At the same time, it is pushing ahead with its cruel nationality and borders bill, which will undermine the right to refugee protection and criminalise Ukrainians, Afghans and others who, through no fault of their own, are forced to make their own way to safety and arrive without all the necessary documentation.
It seems that the government has chosen to send a clear message to refugees from Ukraine and elsewhere that they are not welcome. Now, more than ever, is the time to strengthen, not weaken, our commitment to the UN convention on refugees, and ensure that we provide protection to those who have lost everything.

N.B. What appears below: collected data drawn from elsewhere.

Lemma occ_has_zero t :
  length t = Z.to_nat N -> (occ t < Z.to_nat N)%nat -> exists z, 0 <= z < N /\ tget t z = 0.
Proof.
  intros Hl Ho.
  destruct (List.existsb (fun i => tget t (Z.of_nat i) =? 0) (seq 0 (Z.to_nat N))) eqn:E.
  - apply List.existsb_exists in E as (i & Hi & E).
    apply list_elem_of_In, elem_of_seq in Hi. apply Z.eqb_eq in E.
    exists (Z.of_nat i). split; [lia|done].
  - exfalso. rewrite occ_full in Ho; [lia|]. intros i Hi H0.
    assert (List.existsb (fun i => tget t (Z.of_nat i) =? 0) (seq 0 (Z.to_nat N)) = true); [|congruence].
    apply List.existsb_exists. exists i. split.
    + apply list_elem_of_In, elem_of_seq. lia.
    + unfold tget. rewrite Nat2Z.id. by apply Z.eqb_eq.
Qed.

(** ** The table invariant *)
Definition entry_home (t : list Z) (s : Z) : Z := index_home (entry_pid (tget t s)).

Record table_ok (t : list Z) (m : gmap Z Z) : Prop := {
  ok_len : length t = Z.to_nat N;
  ok_occ : occ t = size m;
  ok_sound : forall s, 0 <= s < N -> tget t s <> 0 ->
    exists v, tget t s = pack (entry_pid (tget t s)) v /\ m !! entry_pid (tget t s) = Some v;
  ok_dom : forall p v, m !! p = Some v ->
    is_u32 p /\ p <> 0 /\ is_u32 v /\ exists s, 0 <= s < N /\ tget t s = pack p v;
  ok_uniq : forall s1 s2, 0 <= s1 < N -> 0 <= s2 < N -> tget t s1 <> 0 -> tget t s2 <> 0 ->
    entry_pid (tget t s1) = entry_pid (tget t s2) -> s1 = s2;
  ok_chain : forall s k, 0 <= s < N -> tget t s <> 0 ->
    0 <= k < (s - entry_home t s) mod N -> tget t ((entry_home t s + k) mod N) <> 0;
}.

(** ** Probing

    Every loop walks to the first slot that is empty or holds [pid]. *)
Fixpoint probe (fuel : nat) (t : list Z) (s pid : Z) : option Z :=
  match fuel with
  | O => None
  | S f =>
      if (tget t s =? 0) || (entry_pid (tget t s) =? pid) then Some s
      else probe f t ((s + 1) mod N) pid
  end.

Lemma insert_loop_probe fuel t s pid want :
  index_insert_loop fuel t s pid want
  = match probe fuel t s pid with Some r => tset t r want | None => t end.
Proof.
  revert s. induction fuel as [|f IH]; intros s; [done|]. cbn [index_insert_loop probe].
  destruct (_ || _); [done|]. by rewrite land_mask.
Qed.
(** The pid index is authoritative: [find_pid] returns a task iff one with
    that pid is in the table, that task is unique for a non-zero pid, and the
    lock-free [pid_tgid_get] gives the thread group that lookup would. *)
Theorem find_pid_spec q p :
  rq_ok q -> p <> 0 ->
  (forall t, find_pid q p = Some t <-> exists i, slot q i = Some t /\ pid t = p)
  /\ pid_tgid_get (pid_tgid q) p = tgid <$> find_pid q p.
Proof.
  intros [Hq _] Hp. split; [|by apply pid_tgid_lookup]. intros t. unfold find_pid. split.
  - pose proof (find_pid_idx_lookup q p Hq) as H. destruct (find_pid_idx q p) as [i|]; [|done].
    destruct H as (u & Hi & Hu). cbn. rewrite Hi. intros [= ->]. eauto.
  - intros (i & Hi & <-). rewrite (find_pid_idx_slot q i t) by done. done.
Qed.

Lemma find_pid_spec_witness : exists i t, slot demo i = Some t /\ pid t = 9.
Proof.
  assert (exists t, find_pid demo 9 = Some t) as [t Ht] by (vm_compute; eexists; reflexivity).
  destruct (find_pid_spec demo 9 demo_ok) as [H _]; [lia|].
  destruct (proj1 (H t) Ht) as (i & Hi & Hp). exists i, t. split; [exact Hi|exact Hp].
Defined.

(** [min_vruntime], which walks only the slots flagged in [maybe_ready], is
    the minimum virtual runtime over all runnable tasks of the table: no
    runnable task is below it, and a non-zero value is attained by one. *)
Theorem min_vruntime_spec q :
  rq_ok q ->
  (forall i t, slot q i = Some t -> runnable t = true -> min_vruntime q <= vruntime t)
  /\ (min_vruntime q <> 0 ->
      exists i t, slot q i = Some t /\ runnable t = true /\ vruntime t = min_vruntime q).
Proof. intros Hok. destruct (min_vruntime_bound q Hok) as (_ & H1 & H2). split; [done|]. by destruct H2. Qed.

Lemma min_vruntime_spec_witness :
  exists t, slot demo 1 = Some t /\ min_vruntime demo <= vruntime t.
Proof.
  assert (exists t, slot demo 1 = Some t /\ runnable t = true) as (t & Ht & Hr).
  { vm_compute. eexists. split; reflexivity. }
  exists t. split; [exact Ht|]. exact (proj1 (min_vruntime_spec demo demo_ok) 1%nat t Ht Hr).
Defined.
Lemma fold_parked q a :
  rq_ok q ->
  let r := foldl body (q, a) (parked_slots q) in
  (forall j, slot r.1 j = g <$> slot q j) /\ r.2 = foldl h a (live q) /\ rq_ok r.1.
Proof.
  cbv zeta. intros Hok. pose proof Hok as [Hq Hh].
  assert (forall i t, slot q i = Some t -> Bitmap.get (parked q) i && Bitmap.get (occupied q) i = false ->
    wake_scannable t = false) as Hout.
  { intros i t Hi Hb. rewrite (rq_occ q Hq), Hi, bool_decide_eq_true_2, andb_true_r in Hb by eauto.
    destruct (wake_scannable t) eqn:E; [|done]. by rewrite (proj2 (Hh i) t Hi E) in Hb. }
  rewrite parked_slots_spec by done. set (L := List.filter _ _).
  destruct (fold_slots L q a) as (H1 & H2 & H3); [apply NoDup_ListNoDup, List.NoDup_filter, List.seq_NoDup|].
  split; [|split; [|auto]].
  - intros j. rewrite H1. destruct (decide (j ∈ L)) as [|Hj]; [done|].
    destruct (slot q j) as [t|] eqn:E; [|done]. cbn. f_equal. symmetry. apply skip. apply (Hout j); [done|].
    apply not_true_is_false. intros Hb. apply Hj, elem_filter_seq. split; [|done].
    eapply slot_lt; eauto with kernel.
  - rewrite H2, live_seq, foldl_omap by done. apply foldl_filter_skip. intros i _ Hb b.
    destruct (slot q i) as [t|] eqn:E; [|done]. by apply skip, (Hout i t).
Qed.
End scan.

(** A scan that re-reads [parked] at each word visits the same slots. *)
Lemma scan_parked {A} (body : RunQueue * A -> nat -> RunQueue * A) q a :
  (forall s i, occupied (body s i).1 = occupied s.1) ->
  (forall s i w, w <> (i / 64)%nat -> word_at (parked (body s i).1) w = word_at (parked s.1) w) ->
  (forall q a i, rq_ok q -> rq_ok (body (q, a) i).1) ->
  rq_ok q ->
  scan_words (fun s => parked_bits s.1) body OCC_WORDS (q, a) = foldl body (q, a) (parked_slots q).
Proof.
  intros Ho Hp Hok Hq. apply (scan_words_snapshot (fun s => rq_ok s.1)); [| | |done].
  - intros s i w Hw. unfold parked_bits. by rewrite Ho, Hp.
  - intros [q1 a1] i. apply Hok.
  - intros s w [Hs _] _. apply u64_land_l. eapply Bitmap.wf_word_any, Hs.
Qed.

Lemma word_unpark q i w : w <> (i / 64)%nat -> word_at (parked (unpark i q)) w = word_at (parked q) w.
Proof. intros. unfold unpark. rq_fields. unfold Bitmap.clear. by rewrite word_at_insert_ne. Qed.

(** ** Task-level effects *)
Lemma not_scannable_state t : state t <> Blocked -> wake_scannable t = false.
Proof. intros H. unfold wake_scannable, state_eqb. by rewrite bool_decide_eq_false_2. Qed.

Lemma blocked_on_scannable t port :
  is_blocked_on t port = true -> state_eqb (state t) Blocked = true -> wake_scannable t = true.
Proof.
  unfold is_blocked_on, wake_scannable. intros H%bool_decide_eq_true ->. rewrite H.
  by rewrite bool_decide_eq_true_2.
Qed.

(** What waking writes keeps identity and well-formedness, and unparks. *)
Definition wakes (t t' : Task) : Prop :=
  pid t' = pid t /\ tgid t' = tgid t /\ task_ok t' /\ state t' = Ready.

Lemma wakes_place mv t t0 :
  is_u64 mv -> pid t0 = pid t -> tgid t0 = tgid t -> state t0 = Ready -> task_ok t0 ->
  wakes t (place mv t0).
Proof.
  intros Hm Hp Hg Hs Ht. destruct (place_fields mv t0) as (E1 & E2 & E3 & _).
  split; [congruence|]. split; [congruence|]. split; [by apply place_ok|congruence].
Qed.
(* ===== verification/Signals.v ===== *)
(** * Generating, posting and accepting signals; job control

    Models the signal half of [src/sched/src/lib.rs] and the job-control part
    of [src/sched/src/signal.rs] on the run queue.  Each function is the code
    between one lock and its release, state passing over [RunQueue]; the
    inter-processor kicks ([wake_up_an_idle_cpu], [trigger_preempt]) and
    [yield_now] do not touch the queue and are left out.  [current_pid()] is
    the argument [me]. *)
From S2P Require Import Prelude KLib PidMap Task RunQueue Wake.

Definition SIGHUP : Z := 1.
Definition SIGKILL : Z := 9.
Definition SIGCHLD : Z := 17.
Definition SIGCONT : Z := 18.
Definition SIGSTOP : Z := 19.
Definition SIGDFL_STOP : Z :=
  Z.lor (Z.lor (Z.lor (Z.shiftl 1 18) (Z.shiftl 1 19)) (Z.shiftl 1 20)) (Z.shiftl 1 21).
Definition UNBLOCKABLE : Z := Z.lor (Z.shiftl 1 (SIGKILL - 1)) (Z.shiftl 1 (SIGSTOP - 1)).
Definition SA_NOCLDSTOP : Z := 1.
Definition EAGAIN : Z := -11.
Definition ENOMEM : Z := -12.

Definition sig_bit (signo : Z) : Z := Z.shiftl 1 (signo - 1).
(** [x & m != 0], [x &= !m] on [u64] words. *)
Definition has_bits (x m : Z) : bool := negb (Z.land x m =? 0).
Definition drop_bits (x m : Z) : Z := Z.land x (not64 m).

(** ** Walks of the table *)
(** [for i in rq.live_slots() { if let Some(t) = rq.get_mut(i) { .. } }] *)
Definition for_live (f : Task -> Task) (q : RunQueue) : RunQueue :=
  foldl (fun q i => modify i f q) q (live_slots q).
(** [if let Some(t) = rq.find_pid_mut(p) { .. }] *)
Definition modify_pid (p : Z) (f : Task -> Task) (q : RunQueue) : RunQueue :=
  match find_pid_idx q p with Some i => modify i f q | None => q end.
(** [rq.live_slots().any(|i| rq.get(i).map_or(false, p))] *)
Definition any_live (p : Task -> bool) (q : RunQueue) : bool :=
  existsb (fun i => match slot q i with Some t => p t | None => false end) (live_slots q).

(** ** Effects of generating a signal *)
Definition clear_block_fields (t : Task) : Task :=
  set_blocked_futex 0 (set_poll_mask POLL_TAG_ALL (set_poll_deadline U64_MAX (set_blocked_on None t))).

Definition resume_thread (tg signo min_vr : Z) (t : Task) : Task :=
  if negb (tgid t =? tg) then t
  else
    let t := set_stop_pending false t in
    let t := if signo =? SIGCONT
             then set_signal_pending (drop_bits (signal_pending t) SIGDFL_STOP) t else t in
    if state_eqb (state t) Stopped
    then place min_vr (clear_block_fields (set_state Ready t)) else t.
(** Mode bits that agree with the stored ACL are a safe summary of it, for a
    caller other than the superuser: the owner is judged by the owner bits, a
    trivial ACL decides exactly as the mode alone does, and whatever an ACL
    with a mask grants to someone else lies within the group bits or within the
    other bits of the mode. *)
Theorem acl_mode_agreement meta c v s r w x :
  acl_validate v = Ok s -> Z.land (m_mode meta) 511 = acl_mode_bits s -> euid c <> 0 ->
  let want := want_bits r w x in
  let res := access_check meta c (Some v) r w x in
  (euid c = m_uid meta -> res = access_check meta c None r w x)
  /\ (acl_is_trivial s = true -> res = access_check meta c None r w x)
  /\ (is_Some (mask s) -> euid c <> m_uid meta -> res = true ->
        allows (Z.land (Z.shiftr (m_mode meta) 3) 7) want = true
        \/ allows (Z.land (m_mode meta) 7) want = true).
Proof.
  intros Hv Hm Hne. cbv zeta. unfold access_check. rewrite (proj2 (Z.eqb_neq _ _) Hne), Hv. cbn [is_ok].
  apply validate_iff in Hv as (_ & a & Ha & _ & ->). unfold acl_walk. rewrite (walk_posix _ a) by done.
  destruct (is_acl_perms _ _ (entries_perm v) Ha) as (Pu & Pg & Po & Pm).
  assert (perm3 (default (a_group a) (a_mask a))) as Pd.
  { destruct (a_mask a) eqn:E; [by apply Pm|done]. }
  destruct (agreeing_fields (m_mode meta) (summary_of a) Pu Pd Po Hm) as (Fu & Fg & Fo).
  cbn [user_obj group_obj other mask summary_of] in *. unfold mode_class, posix_check. rewrite Fu, Fg, Fo.
  split; [|split].
  - intros E. by rewrite (proj2 (Z.eqb_eq _ _) E).
  - unfold acl_is_trivial. cbn [has_named mask summary_of]. unfold a_named.
    intros [Hn Hk]%andb_true_iff. rewrite negb_involutive, bool_decide_eq_true in Hn. destruct Hn as [-> ->].
    destruct (a_mask a); [done|]. cbn [map List.filter List.find app default].
    destruct (euid c =? m_uid meta); [done|]. destruct (in_group c (m_gid meta)); [|done].
    cbn. rewrite orb_false_r. by rewrite land7_id.
  - intros [q Hq] E. rewrite (proj2 (Z.eqb_neq _ _) E), Hq. cbn [default from_option].
    destruct (List.find _ _) as [y|]; [intros H; left; by eapply allows_land|].
    case_bool_decide as Hnil; [by right|]. intros H. left. apply existsb_exists in H as (p & _ & H).
    by eapply allows_land.
Qed.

Enver Solomon Refugee Council, Ben Jackson Asylum Reform Initiative, Jenni Regan Imix, Dr Dhananjayan Sriskandarajah Oxfam GB, Kirsty McNeill Save the Children, Sonya Sceats Freedom from Torture, Beth-Gardiner Smith Safe Passage, Tim Naor Hilton Refugee Action, Sabir Zazai Scottish Refugee Council, Nicole Francis Immigration Law Practitioners’ Association and 34 others
• On reading Simon Jenkins’ article (Ukrainian refugees, meet Britain’s ‘hostile environment’. We should be ashamed, 7 March), I wondered why the UK government hasn’t already got an efficient, fair and objective procedure for dealing with asylum claims. There is no excuse for its inadequate response to the Ukrainian refugee crisis. It has been self-sabotaged by a deliberately tangled legal and procedural approach towards asylum seekers from the Middle East and Africa.
It has ignored pleas from advocates for refugee rights to open up safe routes to the UK. Instead, it has spent the last 10 years trying to wheedle out of its responsibilities under the refugee convention by introducing increasingly stringent and inhumane policies that have pandered to ill-informed prejudice.
Now, it is furiously trying to undo the cruel procedures it has put in place. It is trying to unlock a door that has been locked for so long that it’s rusted up. It appals me that it has taken another war to highlight the government’s disgraceful treatment of Middle Eastern and African refugees.
Mike Hodgson
Buckfastleigh, Devon
• Last week, a neighbour in the small French village where I am staying had just finished preparing her house there for holiday lets this summer. But she instead decided to speak to the mayor about making it available to Ukrainian refugees. A Ukrainian woman and her teenage daughter are moving in tomorrow.